**What the exercise asks:** Reading the records below, count the lines in which the string "Hend" appears; write the number only.

++++ Data extract ++++

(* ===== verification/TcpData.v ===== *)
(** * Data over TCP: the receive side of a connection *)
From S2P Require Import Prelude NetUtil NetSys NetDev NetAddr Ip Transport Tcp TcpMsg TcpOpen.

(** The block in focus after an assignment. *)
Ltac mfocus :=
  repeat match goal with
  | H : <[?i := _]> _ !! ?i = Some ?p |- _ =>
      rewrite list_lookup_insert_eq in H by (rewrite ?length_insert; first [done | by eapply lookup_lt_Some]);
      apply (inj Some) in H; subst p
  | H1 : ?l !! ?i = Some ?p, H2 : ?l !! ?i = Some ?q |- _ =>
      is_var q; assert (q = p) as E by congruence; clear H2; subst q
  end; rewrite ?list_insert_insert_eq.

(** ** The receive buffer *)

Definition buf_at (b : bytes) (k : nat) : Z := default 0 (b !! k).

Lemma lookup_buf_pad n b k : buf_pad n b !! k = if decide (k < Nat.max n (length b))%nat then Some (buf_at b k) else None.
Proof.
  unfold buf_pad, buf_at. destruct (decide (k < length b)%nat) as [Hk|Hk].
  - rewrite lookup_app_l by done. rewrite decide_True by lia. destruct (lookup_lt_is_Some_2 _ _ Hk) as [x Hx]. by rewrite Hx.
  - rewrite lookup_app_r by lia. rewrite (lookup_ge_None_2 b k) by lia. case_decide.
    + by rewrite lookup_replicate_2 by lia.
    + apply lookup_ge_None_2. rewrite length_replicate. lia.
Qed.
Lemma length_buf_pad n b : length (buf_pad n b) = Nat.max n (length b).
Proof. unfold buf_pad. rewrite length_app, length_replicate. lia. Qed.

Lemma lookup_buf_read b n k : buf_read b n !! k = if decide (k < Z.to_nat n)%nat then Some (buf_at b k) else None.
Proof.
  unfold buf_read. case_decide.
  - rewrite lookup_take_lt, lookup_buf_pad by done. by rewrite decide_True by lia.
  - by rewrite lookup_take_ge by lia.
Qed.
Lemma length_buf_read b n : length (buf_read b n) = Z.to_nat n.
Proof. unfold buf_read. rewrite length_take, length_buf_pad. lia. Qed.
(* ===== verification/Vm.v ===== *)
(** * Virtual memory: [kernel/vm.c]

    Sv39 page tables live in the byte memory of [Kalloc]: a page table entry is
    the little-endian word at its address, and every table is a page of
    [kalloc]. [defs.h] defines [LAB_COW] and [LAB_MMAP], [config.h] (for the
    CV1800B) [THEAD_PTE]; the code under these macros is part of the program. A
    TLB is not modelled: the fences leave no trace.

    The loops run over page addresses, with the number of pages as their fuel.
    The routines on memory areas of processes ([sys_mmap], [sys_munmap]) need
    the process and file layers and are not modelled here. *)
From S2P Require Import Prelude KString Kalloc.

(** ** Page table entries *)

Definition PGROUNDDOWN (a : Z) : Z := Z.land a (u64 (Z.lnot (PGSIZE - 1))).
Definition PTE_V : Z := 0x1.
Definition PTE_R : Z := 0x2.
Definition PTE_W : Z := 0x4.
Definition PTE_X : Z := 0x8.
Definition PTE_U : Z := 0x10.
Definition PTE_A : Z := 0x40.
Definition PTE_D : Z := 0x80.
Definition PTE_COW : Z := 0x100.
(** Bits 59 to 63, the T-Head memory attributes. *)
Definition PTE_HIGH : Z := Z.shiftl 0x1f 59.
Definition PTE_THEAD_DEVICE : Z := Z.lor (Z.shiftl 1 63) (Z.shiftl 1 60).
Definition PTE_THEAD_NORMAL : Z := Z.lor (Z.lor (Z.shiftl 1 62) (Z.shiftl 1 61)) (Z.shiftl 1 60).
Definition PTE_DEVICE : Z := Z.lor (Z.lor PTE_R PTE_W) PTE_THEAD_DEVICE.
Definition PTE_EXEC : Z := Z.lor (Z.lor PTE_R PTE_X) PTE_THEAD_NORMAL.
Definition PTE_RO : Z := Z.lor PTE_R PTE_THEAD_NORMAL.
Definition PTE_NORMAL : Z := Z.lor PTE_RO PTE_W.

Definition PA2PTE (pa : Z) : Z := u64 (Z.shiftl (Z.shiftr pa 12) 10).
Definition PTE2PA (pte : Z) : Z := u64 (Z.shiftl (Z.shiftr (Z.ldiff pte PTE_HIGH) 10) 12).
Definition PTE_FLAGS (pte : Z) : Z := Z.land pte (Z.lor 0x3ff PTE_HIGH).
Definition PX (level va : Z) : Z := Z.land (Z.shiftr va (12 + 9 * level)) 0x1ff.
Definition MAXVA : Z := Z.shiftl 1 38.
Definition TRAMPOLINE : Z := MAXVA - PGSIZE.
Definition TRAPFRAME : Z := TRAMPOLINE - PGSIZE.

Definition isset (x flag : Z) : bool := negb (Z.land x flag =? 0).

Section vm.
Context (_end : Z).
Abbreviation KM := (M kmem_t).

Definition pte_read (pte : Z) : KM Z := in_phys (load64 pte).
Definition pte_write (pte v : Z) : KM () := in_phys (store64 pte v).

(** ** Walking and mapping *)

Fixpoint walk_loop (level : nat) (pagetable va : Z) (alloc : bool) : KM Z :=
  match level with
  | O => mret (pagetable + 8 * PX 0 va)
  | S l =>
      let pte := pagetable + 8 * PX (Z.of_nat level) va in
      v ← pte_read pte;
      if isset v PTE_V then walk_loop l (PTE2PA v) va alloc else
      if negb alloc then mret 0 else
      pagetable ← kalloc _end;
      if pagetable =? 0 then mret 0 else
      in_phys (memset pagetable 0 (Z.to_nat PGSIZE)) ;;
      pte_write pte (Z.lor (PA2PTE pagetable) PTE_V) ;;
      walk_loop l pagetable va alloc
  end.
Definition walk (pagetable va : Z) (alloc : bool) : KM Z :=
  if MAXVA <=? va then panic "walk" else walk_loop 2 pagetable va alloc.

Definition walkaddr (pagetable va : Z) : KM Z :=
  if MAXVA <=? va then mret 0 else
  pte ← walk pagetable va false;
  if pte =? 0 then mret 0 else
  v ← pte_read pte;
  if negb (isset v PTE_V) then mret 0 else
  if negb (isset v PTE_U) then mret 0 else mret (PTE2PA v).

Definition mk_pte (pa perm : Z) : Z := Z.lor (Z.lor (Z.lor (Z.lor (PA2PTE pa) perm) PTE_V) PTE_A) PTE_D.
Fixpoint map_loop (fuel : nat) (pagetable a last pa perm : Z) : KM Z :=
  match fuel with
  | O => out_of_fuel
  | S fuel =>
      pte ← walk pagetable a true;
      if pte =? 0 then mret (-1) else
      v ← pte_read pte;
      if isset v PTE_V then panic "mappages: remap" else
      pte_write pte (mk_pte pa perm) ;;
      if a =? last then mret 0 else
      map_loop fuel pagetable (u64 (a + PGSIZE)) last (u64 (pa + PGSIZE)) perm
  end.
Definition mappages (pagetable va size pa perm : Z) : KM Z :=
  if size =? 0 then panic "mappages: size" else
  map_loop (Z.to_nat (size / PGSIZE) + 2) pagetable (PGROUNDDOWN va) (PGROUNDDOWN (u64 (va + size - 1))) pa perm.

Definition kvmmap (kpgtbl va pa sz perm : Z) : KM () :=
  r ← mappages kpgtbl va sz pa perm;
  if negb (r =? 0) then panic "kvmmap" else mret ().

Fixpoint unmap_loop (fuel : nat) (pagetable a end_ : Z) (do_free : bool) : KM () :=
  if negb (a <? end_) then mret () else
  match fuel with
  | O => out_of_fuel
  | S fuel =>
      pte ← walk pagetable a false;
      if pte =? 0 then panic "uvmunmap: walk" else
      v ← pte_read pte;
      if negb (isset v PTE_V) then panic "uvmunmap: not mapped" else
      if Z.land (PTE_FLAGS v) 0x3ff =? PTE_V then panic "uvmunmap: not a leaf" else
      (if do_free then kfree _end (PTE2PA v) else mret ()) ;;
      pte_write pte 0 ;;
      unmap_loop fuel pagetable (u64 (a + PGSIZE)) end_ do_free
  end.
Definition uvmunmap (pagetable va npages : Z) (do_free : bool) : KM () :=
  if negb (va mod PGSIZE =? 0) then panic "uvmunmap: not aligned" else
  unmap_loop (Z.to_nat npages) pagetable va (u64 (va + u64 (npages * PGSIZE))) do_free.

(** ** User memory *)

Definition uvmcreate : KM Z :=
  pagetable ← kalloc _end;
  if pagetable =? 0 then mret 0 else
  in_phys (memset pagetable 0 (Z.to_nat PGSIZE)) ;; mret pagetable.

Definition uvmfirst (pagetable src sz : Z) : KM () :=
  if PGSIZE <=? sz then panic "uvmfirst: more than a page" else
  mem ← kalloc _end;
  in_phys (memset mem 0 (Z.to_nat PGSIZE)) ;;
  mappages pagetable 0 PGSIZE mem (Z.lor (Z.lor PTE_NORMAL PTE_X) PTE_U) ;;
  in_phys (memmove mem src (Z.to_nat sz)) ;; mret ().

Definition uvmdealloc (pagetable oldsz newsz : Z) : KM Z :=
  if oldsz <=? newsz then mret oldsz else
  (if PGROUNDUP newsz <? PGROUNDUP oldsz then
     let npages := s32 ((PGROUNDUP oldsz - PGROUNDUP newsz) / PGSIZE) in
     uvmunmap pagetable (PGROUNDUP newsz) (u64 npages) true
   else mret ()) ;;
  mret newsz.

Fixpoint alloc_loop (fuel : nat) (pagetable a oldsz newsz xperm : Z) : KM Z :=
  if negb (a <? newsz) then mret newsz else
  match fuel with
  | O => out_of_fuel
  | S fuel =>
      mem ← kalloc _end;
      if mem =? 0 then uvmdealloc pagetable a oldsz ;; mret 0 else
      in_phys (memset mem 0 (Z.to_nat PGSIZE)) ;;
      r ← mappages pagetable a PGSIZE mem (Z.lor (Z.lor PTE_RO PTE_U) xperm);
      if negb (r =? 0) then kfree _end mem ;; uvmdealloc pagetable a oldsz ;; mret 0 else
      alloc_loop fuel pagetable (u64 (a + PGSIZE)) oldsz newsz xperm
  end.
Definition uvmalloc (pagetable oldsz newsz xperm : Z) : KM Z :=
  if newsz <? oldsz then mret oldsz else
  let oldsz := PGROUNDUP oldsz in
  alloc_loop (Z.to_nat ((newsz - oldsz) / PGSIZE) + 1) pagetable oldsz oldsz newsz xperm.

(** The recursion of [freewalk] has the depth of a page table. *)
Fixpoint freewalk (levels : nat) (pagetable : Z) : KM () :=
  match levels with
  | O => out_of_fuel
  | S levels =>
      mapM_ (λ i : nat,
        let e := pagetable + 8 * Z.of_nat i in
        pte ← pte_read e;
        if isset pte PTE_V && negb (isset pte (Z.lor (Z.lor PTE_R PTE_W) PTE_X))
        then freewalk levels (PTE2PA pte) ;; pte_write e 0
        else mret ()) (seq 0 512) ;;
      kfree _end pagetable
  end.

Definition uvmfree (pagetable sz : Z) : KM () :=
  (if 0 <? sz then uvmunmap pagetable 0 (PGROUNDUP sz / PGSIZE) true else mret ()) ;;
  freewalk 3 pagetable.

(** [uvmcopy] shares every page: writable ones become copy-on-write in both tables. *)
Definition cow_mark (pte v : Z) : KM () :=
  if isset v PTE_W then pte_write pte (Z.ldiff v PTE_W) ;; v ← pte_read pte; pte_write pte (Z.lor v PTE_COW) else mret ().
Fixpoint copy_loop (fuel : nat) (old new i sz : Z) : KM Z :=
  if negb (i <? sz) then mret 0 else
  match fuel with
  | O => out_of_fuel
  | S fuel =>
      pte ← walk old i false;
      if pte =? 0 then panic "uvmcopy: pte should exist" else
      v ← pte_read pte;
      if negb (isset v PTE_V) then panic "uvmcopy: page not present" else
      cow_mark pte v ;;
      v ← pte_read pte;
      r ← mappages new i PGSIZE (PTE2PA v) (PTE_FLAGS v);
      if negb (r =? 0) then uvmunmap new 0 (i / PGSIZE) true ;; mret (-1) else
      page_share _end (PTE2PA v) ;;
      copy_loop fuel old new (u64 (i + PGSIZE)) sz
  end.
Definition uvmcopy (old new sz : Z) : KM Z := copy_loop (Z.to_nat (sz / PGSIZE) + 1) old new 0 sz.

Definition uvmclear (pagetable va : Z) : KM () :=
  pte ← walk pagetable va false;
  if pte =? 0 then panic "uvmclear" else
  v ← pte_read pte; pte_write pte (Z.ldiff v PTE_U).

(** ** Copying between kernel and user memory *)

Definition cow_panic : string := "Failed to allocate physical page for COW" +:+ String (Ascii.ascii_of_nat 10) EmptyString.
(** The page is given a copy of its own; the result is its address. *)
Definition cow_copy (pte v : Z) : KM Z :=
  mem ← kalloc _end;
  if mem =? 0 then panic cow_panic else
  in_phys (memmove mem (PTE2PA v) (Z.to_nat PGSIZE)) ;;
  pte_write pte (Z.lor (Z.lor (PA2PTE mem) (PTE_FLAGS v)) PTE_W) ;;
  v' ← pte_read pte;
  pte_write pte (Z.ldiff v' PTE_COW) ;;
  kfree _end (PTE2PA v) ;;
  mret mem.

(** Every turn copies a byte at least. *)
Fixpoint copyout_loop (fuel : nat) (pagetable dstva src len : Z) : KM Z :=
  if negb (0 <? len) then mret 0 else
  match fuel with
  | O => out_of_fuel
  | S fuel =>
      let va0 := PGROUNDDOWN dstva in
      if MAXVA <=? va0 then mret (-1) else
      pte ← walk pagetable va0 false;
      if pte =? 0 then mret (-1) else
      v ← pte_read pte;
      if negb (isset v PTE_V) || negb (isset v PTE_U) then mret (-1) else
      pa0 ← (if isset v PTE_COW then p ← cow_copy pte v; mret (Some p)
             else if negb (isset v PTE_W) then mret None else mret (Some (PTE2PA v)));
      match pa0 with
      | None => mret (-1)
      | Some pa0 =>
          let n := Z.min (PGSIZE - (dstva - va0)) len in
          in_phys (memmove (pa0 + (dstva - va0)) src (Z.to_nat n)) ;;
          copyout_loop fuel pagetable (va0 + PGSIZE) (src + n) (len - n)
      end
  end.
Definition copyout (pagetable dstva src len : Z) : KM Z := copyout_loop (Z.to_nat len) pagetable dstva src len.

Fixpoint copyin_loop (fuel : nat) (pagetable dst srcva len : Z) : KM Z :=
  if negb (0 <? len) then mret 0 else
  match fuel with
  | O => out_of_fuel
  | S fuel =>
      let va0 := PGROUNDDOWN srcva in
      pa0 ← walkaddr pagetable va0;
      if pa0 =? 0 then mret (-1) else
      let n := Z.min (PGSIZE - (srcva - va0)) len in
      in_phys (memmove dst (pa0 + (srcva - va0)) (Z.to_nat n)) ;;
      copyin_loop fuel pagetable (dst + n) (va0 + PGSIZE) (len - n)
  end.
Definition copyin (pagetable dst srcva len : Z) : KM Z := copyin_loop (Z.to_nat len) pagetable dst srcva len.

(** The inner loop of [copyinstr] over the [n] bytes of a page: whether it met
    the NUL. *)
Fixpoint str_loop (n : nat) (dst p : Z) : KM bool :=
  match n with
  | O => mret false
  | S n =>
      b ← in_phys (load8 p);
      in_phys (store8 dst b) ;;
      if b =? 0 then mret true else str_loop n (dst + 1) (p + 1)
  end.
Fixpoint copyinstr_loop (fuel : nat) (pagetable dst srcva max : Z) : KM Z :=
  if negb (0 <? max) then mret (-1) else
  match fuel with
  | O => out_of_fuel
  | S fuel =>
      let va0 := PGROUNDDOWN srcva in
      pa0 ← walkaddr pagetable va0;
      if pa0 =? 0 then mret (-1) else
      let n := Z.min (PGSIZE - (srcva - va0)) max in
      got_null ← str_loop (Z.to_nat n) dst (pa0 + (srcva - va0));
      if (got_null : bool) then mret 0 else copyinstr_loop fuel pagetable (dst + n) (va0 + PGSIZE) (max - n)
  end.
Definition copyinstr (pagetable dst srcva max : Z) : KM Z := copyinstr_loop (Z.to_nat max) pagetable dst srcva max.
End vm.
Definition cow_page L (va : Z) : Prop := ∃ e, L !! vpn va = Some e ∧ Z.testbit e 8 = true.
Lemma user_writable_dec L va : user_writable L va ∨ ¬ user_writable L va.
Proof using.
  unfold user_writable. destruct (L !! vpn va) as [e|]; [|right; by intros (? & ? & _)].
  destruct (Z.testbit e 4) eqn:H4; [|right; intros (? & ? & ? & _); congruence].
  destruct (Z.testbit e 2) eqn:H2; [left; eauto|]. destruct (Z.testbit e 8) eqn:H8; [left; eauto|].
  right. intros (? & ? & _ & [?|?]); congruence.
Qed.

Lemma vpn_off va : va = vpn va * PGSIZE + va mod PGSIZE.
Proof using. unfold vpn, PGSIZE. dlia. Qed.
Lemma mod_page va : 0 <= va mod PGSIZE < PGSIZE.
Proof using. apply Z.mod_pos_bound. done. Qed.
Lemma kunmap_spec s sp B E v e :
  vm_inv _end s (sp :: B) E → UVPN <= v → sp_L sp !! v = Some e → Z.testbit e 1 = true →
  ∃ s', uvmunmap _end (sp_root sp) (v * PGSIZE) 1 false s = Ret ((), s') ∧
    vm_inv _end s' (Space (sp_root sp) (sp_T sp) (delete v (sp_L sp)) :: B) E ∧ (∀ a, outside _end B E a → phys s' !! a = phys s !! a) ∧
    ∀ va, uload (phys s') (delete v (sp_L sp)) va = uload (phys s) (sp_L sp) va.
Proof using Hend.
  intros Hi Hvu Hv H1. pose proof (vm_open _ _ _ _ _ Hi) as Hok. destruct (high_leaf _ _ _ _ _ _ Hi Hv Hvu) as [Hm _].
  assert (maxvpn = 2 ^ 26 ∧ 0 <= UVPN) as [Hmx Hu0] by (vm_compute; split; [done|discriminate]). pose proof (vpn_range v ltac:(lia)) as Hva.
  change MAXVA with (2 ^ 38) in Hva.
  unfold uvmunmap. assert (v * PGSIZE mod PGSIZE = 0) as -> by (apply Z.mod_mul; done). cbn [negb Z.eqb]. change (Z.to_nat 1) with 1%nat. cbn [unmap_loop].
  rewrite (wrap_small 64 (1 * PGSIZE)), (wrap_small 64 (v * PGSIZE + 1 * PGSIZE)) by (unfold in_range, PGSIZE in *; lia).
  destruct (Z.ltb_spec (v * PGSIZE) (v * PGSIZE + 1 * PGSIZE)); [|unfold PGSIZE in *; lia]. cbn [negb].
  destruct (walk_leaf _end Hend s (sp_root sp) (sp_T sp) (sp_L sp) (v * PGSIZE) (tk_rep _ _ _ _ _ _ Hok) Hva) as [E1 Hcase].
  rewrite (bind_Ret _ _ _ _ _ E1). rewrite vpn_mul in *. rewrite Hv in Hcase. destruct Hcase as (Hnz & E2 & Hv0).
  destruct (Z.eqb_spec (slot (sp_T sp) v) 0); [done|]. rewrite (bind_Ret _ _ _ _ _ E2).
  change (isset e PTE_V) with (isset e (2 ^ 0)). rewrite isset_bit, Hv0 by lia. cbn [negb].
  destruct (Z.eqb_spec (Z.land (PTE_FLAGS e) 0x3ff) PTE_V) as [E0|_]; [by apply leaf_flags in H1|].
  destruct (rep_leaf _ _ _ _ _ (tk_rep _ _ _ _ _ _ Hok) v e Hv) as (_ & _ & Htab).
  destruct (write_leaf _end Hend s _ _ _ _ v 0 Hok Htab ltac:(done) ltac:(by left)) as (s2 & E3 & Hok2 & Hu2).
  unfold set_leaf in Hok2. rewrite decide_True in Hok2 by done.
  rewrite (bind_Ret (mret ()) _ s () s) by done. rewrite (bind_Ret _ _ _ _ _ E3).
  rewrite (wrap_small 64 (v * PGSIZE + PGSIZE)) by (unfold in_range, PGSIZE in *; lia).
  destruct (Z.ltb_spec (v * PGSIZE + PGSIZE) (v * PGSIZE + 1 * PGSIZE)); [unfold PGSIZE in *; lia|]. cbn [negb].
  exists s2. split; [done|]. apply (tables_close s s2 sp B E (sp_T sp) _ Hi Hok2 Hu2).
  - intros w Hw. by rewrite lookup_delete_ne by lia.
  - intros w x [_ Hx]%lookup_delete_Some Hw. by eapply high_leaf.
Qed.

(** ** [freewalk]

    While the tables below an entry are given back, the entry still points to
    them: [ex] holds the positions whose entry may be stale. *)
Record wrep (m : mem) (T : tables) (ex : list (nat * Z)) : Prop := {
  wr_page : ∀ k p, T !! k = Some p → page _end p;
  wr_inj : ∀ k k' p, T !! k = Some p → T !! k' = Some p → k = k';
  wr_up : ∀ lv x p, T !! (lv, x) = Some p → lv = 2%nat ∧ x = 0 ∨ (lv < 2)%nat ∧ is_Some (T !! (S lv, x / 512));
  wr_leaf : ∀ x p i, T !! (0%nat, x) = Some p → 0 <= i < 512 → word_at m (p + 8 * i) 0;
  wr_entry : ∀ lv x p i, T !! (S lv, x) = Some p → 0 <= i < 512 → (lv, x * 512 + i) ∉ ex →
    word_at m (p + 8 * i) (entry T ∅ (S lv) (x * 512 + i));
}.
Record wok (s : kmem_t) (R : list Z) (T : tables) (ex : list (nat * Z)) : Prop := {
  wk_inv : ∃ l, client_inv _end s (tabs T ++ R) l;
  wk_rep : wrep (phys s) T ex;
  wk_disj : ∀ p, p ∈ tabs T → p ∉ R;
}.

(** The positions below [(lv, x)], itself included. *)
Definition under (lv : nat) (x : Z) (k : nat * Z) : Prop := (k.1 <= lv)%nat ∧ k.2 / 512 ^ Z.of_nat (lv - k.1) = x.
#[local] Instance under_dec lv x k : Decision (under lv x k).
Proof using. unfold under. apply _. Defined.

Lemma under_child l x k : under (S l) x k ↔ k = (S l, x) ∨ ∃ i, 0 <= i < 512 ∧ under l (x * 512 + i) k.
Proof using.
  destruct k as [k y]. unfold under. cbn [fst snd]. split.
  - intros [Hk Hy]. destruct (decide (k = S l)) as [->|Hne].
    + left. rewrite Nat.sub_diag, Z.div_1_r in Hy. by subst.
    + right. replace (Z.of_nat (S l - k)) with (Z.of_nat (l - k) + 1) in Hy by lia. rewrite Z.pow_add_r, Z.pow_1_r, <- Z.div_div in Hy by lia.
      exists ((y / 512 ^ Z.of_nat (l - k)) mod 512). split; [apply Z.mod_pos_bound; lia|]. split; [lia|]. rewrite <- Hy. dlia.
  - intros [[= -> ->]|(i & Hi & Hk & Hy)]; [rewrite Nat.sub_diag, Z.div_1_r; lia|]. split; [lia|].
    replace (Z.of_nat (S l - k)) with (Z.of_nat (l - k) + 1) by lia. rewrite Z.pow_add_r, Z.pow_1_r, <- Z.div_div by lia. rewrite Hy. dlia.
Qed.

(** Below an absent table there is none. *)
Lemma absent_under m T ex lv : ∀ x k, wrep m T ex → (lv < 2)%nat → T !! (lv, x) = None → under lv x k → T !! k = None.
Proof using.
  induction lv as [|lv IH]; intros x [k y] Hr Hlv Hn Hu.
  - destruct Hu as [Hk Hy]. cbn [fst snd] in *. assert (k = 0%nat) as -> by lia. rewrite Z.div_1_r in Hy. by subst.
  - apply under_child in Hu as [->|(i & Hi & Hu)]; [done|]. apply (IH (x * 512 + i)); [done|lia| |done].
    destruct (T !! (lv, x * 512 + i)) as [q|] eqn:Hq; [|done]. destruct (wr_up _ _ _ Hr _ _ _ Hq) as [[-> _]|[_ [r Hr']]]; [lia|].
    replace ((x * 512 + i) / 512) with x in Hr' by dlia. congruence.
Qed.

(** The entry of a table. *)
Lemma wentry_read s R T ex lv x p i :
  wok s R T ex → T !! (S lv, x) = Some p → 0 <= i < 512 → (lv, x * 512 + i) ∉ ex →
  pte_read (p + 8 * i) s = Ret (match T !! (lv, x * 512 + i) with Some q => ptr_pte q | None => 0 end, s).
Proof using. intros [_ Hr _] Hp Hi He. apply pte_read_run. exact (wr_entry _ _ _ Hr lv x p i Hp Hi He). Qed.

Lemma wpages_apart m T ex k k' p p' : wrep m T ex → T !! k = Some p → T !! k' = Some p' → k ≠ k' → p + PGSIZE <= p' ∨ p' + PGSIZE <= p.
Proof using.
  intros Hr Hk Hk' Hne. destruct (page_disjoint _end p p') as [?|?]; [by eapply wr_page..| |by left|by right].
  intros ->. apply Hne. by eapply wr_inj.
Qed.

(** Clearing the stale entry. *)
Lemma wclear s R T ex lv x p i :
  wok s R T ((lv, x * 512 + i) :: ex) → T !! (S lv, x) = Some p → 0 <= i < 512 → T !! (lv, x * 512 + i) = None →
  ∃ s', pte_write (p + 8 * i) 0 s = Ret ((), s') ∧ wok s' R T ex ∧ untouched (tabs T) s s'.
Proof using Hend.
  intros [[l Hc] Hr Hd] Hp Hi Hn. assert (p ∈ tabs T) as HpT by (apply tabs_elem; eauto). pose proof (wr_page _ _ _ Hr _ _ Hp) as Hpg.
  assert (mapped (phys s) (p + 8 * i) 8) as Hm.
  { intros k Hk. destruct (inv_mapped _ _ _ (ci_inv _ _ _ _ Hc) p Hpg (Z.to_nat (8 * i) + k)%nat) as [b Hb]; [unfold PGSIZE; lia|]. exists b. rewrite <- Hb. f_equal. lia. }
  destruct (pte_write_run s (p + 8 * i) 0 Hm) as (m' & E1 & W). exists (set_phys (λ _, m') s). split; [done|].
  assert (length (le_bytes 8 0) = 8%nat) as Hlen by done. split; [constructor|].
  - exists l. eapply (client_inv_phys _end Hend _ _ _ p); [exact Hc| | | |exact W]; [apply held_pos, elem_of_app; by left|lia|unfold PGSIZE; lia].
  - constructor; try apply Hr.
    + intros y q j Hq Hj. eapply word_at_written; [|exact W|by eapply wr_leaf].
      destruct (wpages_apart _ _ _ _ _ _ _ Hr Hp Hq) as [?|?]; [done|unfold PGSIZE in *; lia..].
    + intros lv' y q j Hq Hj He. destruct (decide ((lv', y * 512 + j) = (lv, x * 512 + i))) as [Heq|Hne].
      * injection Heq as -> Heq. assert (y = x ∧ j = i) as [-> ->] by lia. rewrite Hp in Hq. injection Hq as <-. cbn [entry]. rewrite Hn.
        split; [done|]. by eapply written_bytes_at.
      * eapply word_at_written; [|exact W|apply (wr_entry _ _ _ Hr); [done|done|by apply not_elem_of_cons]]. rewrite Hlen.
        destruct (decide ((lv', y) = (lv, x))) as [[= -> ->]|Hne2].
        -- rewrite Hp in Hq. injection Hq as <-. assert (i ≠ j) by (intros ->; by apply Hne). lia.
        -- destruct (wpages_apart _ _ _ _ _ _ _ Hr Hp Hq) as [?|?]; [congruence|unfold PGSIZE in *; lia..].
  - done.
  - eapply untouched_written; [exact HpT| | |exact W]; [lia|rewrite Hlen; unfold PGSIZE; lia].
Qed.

++++

**Solved problem:** 5